Like many other people seeking a new name, they looked to Latin. Looking up "sound" they found "sonus." This sounded a bit like the word "sonny" which was a loan word used in Japan in the 1950s to refer to "sonny boys" - smart and presentable young men. Dropping one "n" in sonny and being closer to the sonus of sound seemed right.

The first Sony-branded product was the TR-55 transistor radio in 1955. The company officially changed their name to Sony in January 1958.



Sony 8-Transistor Radio, Model TR-84, 1959 

10 October 2016

Amazon

The Amazon.com home page in 1999

Amazon.com, also known simply as Amazon, was founded in 1994 by Jeff Bezos.

Bezos incorporated the company as "Cadabra" in 1994 as a play on the "magical" incantation "abracadabra." A year later, he changed the name because he was told it was heard as "cadaver" and a dead body is not a good association for a company.

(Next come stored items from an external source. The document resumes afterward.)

(** ** [make_playlists.py] against [analyze_history.py] *)

Lemma for_each_simulation {S T A : Type} (body1 : S -> A -> result S)
    (body2 : T -> A -> result T) (proj : S -> T) :
  (forall s a, body2 (proj s) a
               = match body1 s a with Ok s' => Ok (proj s') | Raise x => Raise x end) ->
  forall l s, for_each body2 (proj s) l
              = match for_each body1 s l with
                | Ok s' => Ok (proj s')
                | Raise x => Raise x
                end.
Proof.
  intros Hbody. induction l as [|a l IH]; intros s; simpl; [reflexivity|].
  rewrite Hbody. destruct (body1 s a) as [s'|x]; simpl; [apply IH | reflexivity].
Qed.

Lemma dict_get_drop_albums (tracks : dict TrackStat.t) (k : jval) :
  dict_get (drop_albums tracks) k = drop_album <$> dict_get tracks k.
Proof.
  induction tracks as [|[k0 t0] tracks IH]; simpl; [reflexivity|].
  case_decide; [reflexivity | exact IH].
Qed.

Lemma dict_set_drop_albums (tracks : dict TrackStat.t) (k : jval) (t : TrackStat.t) :
  dict_set (drop_albums tracks) k (drop_album t) = drop_albums (dict_set tracks k t).
Proof.
  induction tracks as [|[k0 t0] tracks IH]; simpl; [reflexivity|].
  case_decide; simpl; [reflexivity | by rewrite IH].
Qed.

Lemma aggregate_tracks_body_drop_albums (min_ms : Z) (tracks : dict TrackStat.t)
    (e : entry) :
  MakePlaylists.aggregate_tracks_body min_ms (drop_albums tracks) e
  = match aggregate_tracks_body min_ms tracks e with
    | Ok tracks' => Ok (drop_albums tracks')
    | Raise x => Raise x
    end.
Proof.
  unfold MakePlaylists.aggregate_tracks_body, aggregate_tracks_body, getitem.
  destruct (negb _ || negb _); [reflexivity|].
  destruct (e !! "ms_played") as [[| |z]|]; simpl; try reflexivity.
  destruct (z <? min_ms); simpl; [reflexivity|].
  rewrite dict_get_drop_albums, <- dict_set_drop_albums.
  destruct (dict_get tracks _); reflexivity.
Qed.
(** X4. After a pass, the entry of a symbol of the slice carries the resume
    time of the last record of the slice with that symbol, also when the
    slice lists the symbol several times. *)
Theorem differ_stores_last_resume `{!GoRuntime}
    (prevHalts : gmap string TradeHalt) (before after : list TradeHalt)
    (halt : TradeHalt) :
  (∀ r, r ∈ after → Symbol r ≠ Symbol halt) →
  ∃ stored,
    (diffHalts prevHalts (before ++ halt :: after)).1 !! Symbol halt = Some stored
    ∧ ResumeDateTime stored = ResumeDateTime halt.
Proof.
  intros Hlast. unfold diffHalts.
  pose proof (keyFold_resume (Symbol halt) (prevHalts !! Symbol halt)
                (before ++ halt :: after)) as Hres.
  rewrite <-(foldl_diffStep_lookup (prevHalts, false)) in Hres.
  rewrite (lastResume_last _ _ before halt after eq_refl Hlast) in Hres.
  destruct ((foldl diffStep (prevHalts, false) (before ++ halt :: after)).1
              !! Symbol halt) as [stored|]; [|done].
  injection Hres as Hres. by exists stored.
Qed.

(** Two halts of AAPL in one feed: the entry carries the resume time of the
    second. *)
Lemma differ_stores_last_resume_witness :
  ∃ stored,
    (diffHalts ∅ ([Scenario.aaplResumed] ++ Scenario.aaplAgain :: [])).1 !! "AAPL"
    = Some stored
    ∧ ResumeDateTime stored = Scenario.at_ 10 5.
Proof.
  apply (@differ_stores_last_resume Reference.runtime ∅ [Scenario.aaplResumed] []
           Scenario.aaplAgain).
  intros r Hr. by apply elem_of_nil in Hr.
Defined.

(** X5. A pass over two slices in a row is a pass over their
    concatenation: the same map, and the flag is raised when either pass
    raises it. *)
Theorem differ_composes `{!GoRuntime}
    (prevHalts : gmap string TradeHalt) (first second : list TradeHalt) :
  diffHalts prevHalts (first ++ second)
  = ((diffHalts (diffHalts prevHalts first).1 second).1,
     (diffHalts prevHalts first).2 || (diffHalts (diffHalts prevHalts first).1 second).2).
Proof.
  unfold diffHalts. rewrite foldl_app.
  destruct (foldl diffStep (prevHalts, false) first) as [m a]. simpl.
  apply foldl_diffStep_flag.
Qed.

(** X6. From the empty map, with which the loop of the last revision
    starts, a pass raises [haltsUpdated] exactly when the slice is not
    empty, and maps exactly the symbols of the slice. *)
Theorem first_pass_from_empty `{!GoRuntime} (currentHalts : list TradeHalt) :
  ((diffHalts ∅ currentHalts).2 = true ↔ currentHalts ≠ [])
  ∧ dom (diffHalts ∅ currentHalts).1 = list_to_set (Symbol <$> currentHalts).
Proof.
  split.
  - split.
    + intros Hflag ->. discriminate Hflag.
    + destruct currentHalts as [|h l]; [done|]. intros _.
      apply (diffHalts_loud _ _ h); [by left|].
      intros (p & Hp & _). by rewrite lookup_empty in Hp.
  - unfold diffHalts. rewrite foldl_diffStep_dom. set_solver.
Qed.

(** ** Further properties of the parser *)

Section ParserMore.
Context `{!GoRuntime}.
Implicit Types (records rows : list (list string)) (record : list string).

Lemma parseRow_fields record :
  Symbol (parseRow record).1 = field record 2
  ∧ Name (parseRow record).1 = tryUnquote (field record 3)
  ∧ Exchange (parseRow record).1 = field record 4
  ∧ Reason (parseRow record).1 = field record 5
  ∧ HaltDateTime (parseRow record).1 = (parseHaltDateTime record).1
  ∧ ResumeDateTime (parseRow record).1 = (parseResumeDateTime record).1.
Proof.
  unfold parseRow. by destruct (parseHaltDateTime record), (parseResumeDateTime record).
Qed.

End ParserMore.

Bezos also bought the domain relentless.com for possible use, but was told by friends it soiunded too sinister. and briefly considered naming his online store Relentless, but friends told him the name sounded a bit sinister.

The company went online as Amazon.com in 1995.

Bezos selected the name Amazon in a dictionary search wanting an "A" name that would be high on an alphabetized list (an old print phone book idea) and because the Amazon river was by far the "biggest" river in the world, and it matched his goal to be the biggest store in the world. The current logo features a curved "smile arrow" leading from A to Z, representing that the company carries every product from A to Z.

The Amazon River (originally called Río Santa María del Mar Dulce, or Mar Dulce, "sweet sea" because of its fresh water pushing out into the ocean) took on its current name from another Spanish explorer, Francisco de Orellana. He was the first European man to travel from the river's sources in the Andes to the end of the river. He used the name Amazonas because the natives that attacked his expedition were mostly women and he was reminded of the woman warriors, the Amazons, from Hellenic culture. The Amazons were real Scythian women who fought and later were mythologized by the Greeks.